WORK INSTRUCTION: Can you quote, word for word, every line from the first line of the records below through the line containing "(** No tag is", and nothing else?

Stored data entries:
________________________________________

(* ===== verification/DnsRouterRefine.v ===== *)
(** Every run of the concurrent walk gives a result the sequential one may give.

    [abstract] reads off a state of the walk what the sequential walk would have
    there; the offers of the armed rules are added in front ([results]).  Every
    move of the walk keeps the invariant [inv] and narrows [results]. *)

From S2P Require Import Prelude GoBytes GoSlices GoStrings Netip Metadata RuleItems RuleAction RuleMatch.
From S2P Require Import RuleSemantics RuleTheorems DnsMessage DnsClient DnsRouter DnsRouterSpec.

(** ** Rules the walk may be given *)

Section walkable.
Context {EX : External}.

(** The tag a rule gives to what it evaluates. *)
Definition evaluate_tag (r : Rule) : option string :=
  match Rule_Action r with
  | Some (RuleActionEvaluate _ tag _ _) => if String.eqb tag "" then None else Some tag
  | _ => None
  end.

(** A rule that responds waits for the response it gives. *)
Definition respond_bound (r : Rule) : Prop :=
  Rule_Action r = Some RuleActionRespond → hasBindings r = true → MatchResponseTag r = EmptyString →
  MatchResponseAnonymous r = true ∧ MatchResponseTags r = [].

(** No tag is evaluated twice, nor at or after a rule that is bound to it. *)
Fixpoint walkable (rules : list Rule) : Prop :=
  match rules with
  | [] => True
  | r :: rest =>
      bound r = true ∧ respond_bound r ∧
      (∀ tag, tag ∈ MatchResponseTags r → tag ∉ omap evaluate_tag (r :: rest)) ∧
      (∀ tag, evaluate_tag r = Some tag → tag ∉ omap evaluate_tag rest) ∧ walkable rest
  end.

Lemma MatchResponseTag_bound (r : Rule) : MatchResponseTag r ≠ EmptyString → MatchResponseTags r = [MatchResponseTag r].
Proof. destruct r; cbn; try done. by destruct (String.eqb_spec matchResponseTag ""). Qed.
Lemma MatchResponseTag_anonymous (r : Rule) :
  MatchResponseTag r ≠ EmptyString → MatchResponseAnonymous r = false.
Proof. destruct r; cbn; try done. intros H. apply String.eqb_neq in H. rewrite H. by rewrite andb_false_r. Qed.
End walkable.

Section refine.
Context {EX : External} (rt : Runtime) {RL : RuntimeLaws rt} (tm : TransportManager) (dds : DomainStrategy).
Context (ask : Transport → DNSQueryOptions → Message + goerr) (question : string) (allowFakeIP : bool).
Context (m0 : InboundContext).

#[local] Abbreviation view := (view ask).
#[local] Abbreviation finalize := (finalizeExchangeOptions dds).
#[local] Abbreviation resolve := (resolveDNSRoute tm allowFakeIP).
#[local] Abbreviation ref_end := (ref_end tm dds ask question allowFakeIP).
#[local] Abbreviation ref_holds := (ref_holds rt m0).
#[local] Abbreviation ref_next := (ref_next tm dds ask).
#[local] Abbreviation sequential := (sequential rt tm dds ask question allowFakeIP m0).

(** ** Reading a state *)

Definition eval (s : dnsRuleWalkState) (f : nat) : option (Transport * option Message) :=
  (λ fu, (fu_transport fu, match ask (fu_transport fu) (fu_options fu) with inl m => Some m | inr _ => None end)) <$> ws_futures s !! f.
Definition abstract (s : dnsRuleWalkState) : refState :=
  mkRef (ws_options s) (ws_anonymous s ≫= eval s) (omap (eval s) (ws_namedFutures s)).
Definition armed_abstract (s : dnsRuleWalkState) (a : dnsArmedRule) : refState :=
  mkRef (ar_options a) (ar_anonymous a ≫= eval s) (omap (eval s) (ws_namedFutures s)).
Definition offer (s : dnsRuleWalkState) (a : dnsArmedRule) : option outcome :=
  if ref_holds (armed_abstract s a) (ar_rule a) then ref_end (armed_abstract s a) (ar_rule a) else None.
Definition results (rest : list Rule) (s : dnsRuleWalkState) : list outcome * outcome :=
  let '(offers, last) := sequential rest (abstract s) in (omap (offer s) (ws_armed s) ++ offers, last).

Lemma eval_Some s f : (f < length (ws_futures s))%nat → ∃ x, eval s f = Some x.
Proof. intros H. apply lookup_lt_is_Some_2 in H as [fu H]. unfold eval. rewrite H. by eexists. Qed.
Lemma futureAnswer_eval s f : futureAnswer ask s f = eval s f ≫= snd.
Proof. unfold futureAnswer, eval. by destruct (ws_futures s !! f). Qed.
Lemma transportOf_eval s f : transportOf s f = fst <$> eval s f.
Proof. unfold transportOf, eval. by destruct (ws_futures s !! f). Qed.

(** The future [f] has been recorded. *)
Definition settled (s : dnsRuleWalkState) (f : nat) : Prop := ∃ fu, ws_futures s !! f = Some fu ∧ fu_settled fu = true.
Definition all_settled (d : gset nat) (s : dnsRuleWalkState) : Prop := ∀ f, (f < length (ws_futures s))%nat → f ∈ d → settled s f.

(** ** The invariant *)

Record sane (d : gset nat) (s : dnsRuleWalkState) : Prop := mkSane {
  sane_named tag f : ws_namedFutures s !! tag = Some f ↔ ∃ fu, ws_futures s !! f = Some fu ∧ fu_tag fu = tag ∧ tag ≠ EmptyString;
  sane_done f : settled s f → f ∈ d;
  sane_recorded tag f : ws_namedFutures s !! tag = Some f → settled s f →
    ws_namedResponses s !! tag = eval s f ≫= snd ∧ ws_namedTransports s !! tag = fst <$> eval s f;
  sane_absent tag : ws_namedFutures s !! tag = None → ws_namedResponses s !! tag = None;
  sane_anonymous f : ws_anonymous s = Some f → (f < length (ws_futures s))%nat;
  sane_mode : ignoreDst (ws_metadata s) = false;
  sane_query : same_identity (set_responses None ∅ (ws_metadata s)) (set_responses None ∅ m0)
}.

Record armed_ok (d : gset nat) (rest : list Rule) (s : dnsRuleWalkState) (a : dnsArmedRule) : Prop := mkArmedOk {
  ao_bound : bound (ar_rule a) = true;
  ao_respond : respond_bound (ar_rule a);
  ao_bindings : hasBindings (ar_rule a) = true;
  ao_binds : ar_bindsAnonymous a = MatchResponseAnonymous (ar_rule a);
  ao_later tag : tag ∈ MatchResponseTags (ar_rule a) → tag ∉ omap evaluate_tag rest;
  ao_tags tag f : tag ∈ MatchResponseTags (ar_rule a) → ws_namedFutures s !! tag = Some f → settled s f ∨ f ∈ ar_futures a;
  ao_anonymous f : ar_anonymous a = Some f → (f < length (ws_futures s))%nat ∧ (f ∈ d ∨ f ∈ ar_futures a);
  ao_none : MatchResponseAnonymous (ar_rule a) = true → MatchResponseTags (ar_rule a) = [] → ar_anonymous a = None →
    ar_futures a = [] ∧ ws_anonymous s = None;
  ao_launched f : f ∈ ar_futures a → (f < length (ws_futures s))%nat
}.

________________________________________

ANSWER AREA:
(* ===== verification/DnsRouterRefine.v ===== *)
(** Every run of the concurrent walk gives a result the sequential one may give.

    [abstract] reads off a state of the walk what the sequential walk would have
    there; the offers of the armed rules are added in front ([results]).  Every
    move of the walk keeps the invariant [inv] and narrows [results]. *)

From S2P Require Import Prelude GoBytes GoSlices GoStrings Netip Metadata RuleItems RuleAction RuleMatch.
From S2P Require Import RuleSemantics RuleTheorems DnsMessage DnsClient DnsRouter DnsRouterSpec.

(** ** Rules the walk may be given *)

Section walkable.
Context {EX : External}.

(** The tag a rule gives to what it evaluates. *)
Definition evaluate_tag (r : Rule) : option string :=
  match Rule_Action r with
  | Some (RuleActionEvaluate _ tag _ _) => if String.eqb tag "" then None else Some tag
  | _ => None
  end.

(** A rule that responds waits for the response it gives. *)
Definition respond_bound (r : Rule) : Prop :=
  Rule_Action r = Some RuleActionRespond → hasBindings r = true → MatchResponseTag r = EmptyString →
  MatchResponseAnonymous r = true ∧ MatchResponseTags r = [].

(** No tag is evaluated twice, nor at or after a rule that is bound to it. *)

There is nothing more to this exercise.